> **Stored data entries**:

============================================================

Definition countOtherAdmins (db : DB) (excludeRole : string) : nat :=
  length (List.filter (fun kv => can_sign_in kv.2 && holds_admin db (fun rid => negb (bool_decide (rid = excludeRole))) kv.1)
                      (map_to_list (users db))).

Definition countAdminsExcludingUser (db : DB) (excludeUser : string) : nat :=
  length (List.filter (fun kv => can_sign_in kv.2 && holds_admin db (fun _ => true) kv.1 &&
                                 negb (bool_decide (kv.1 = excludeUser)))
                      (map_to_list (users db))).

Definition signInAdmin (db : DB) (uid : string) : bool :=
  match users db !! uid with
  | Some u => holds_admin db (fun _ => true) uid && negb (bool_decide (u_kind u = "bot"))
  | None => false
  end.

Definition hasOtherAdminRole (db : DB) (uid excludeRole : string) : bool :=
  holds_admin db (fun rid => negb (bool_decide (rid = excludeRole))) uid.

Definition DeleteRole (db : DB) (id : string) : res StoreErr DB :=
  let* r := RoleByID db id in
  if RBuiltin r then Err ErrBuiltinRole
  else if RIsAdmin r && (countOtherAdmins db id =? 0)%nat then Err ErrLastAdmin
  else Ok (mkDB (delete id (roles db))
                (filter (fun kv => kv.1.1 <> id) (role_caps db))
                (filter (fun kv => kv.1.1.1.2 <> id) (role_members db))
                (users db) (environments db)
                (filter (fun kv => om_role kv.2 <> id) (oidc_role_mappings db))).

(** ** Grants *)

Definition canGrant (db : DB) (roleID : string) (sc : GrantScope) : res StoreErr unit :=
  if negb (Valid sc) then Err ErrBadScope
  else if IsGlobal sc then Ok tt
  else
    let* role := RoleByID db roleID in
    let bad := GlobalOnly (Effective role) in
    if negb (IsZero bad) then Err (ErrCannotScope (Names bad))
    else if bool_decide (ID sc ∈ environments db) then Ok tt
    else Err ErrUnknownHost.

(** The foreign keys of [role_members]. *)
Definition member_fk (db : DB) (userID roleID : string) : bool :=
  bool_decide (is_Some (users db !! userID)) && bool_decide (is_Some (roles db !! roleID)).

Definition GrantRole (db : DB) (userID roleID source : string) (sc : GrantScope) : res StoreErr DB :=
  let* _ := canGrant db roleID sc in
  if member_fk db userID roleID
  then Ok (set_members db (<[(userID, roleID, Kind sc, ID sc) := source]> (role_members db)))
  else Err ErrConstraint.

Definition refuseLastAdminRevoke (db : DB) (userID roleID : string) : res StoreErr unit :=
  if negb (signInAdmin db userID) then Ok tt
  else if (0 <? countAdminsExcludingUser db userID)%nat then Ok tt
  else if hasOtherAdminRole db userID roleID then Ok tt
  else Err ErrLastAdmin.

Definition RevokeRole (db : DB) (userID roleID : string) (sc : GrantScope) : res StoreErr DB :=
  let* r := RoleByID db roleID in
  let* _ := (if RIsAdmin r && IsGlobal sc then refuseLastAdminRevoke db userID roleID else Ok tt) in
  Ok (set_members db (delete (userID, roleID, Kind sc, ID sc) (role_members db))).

============================================================

Go to the line with "(** ** Grants *)" in the entries above and repeat every line from there through the line with "else Err ErrLastAdmin.", exactly and with no other text.

(** ** Grants *)

Definition canGrant (db : DB) (roleID : string) (sc : GrantScope) : res StoreErr unit :=
  if negb (Valid sc) then Err ErrBadScope
  else if IsGlobal sc then Ok tt
  else
    let* role := RoleByID db roleID in
    let bad := GlobalOnly (Effective role) in
    if negb (IsZero bad) then Err (ErrCannotScope (Names bad))
    else if bool_decide (ID sc ∈ environments db) then Ok tt
    else Err ErrUnknownHost.

(** The foreign keys of [role_members]. *)
Definition member_fk (db : DB) (userID roleID : string) : bool :=
  bool_decide (is_Some (users db !! userID)) && bool_decide (is_Some (roles db !! roleID)).

Definition GrantRole (db : DB) (userID roleID source : string) (sc : GrantScope) : res StoreErr DB :=
  let* _ := canGrant db roleID sc in
  if member_fk db userID roleID
  then Ok (set_members db (<[(userID, roleID, Kind sc, ID sc) := source]> (role_members db)))
  else Err ErrConstraint.

Definition refuseLastAdminRevoke (db : DB) (userID roleID : string) : res StoreErr unit :=
  if negb (signInAdmin db userID) then Ok tt
  else if (0 <? countAdminsExcludingUser db userID)%nat then Ok tt
  else if hasOtherAdminRole db userID roleID then Ok tt
  else Err ErrLastAdmin.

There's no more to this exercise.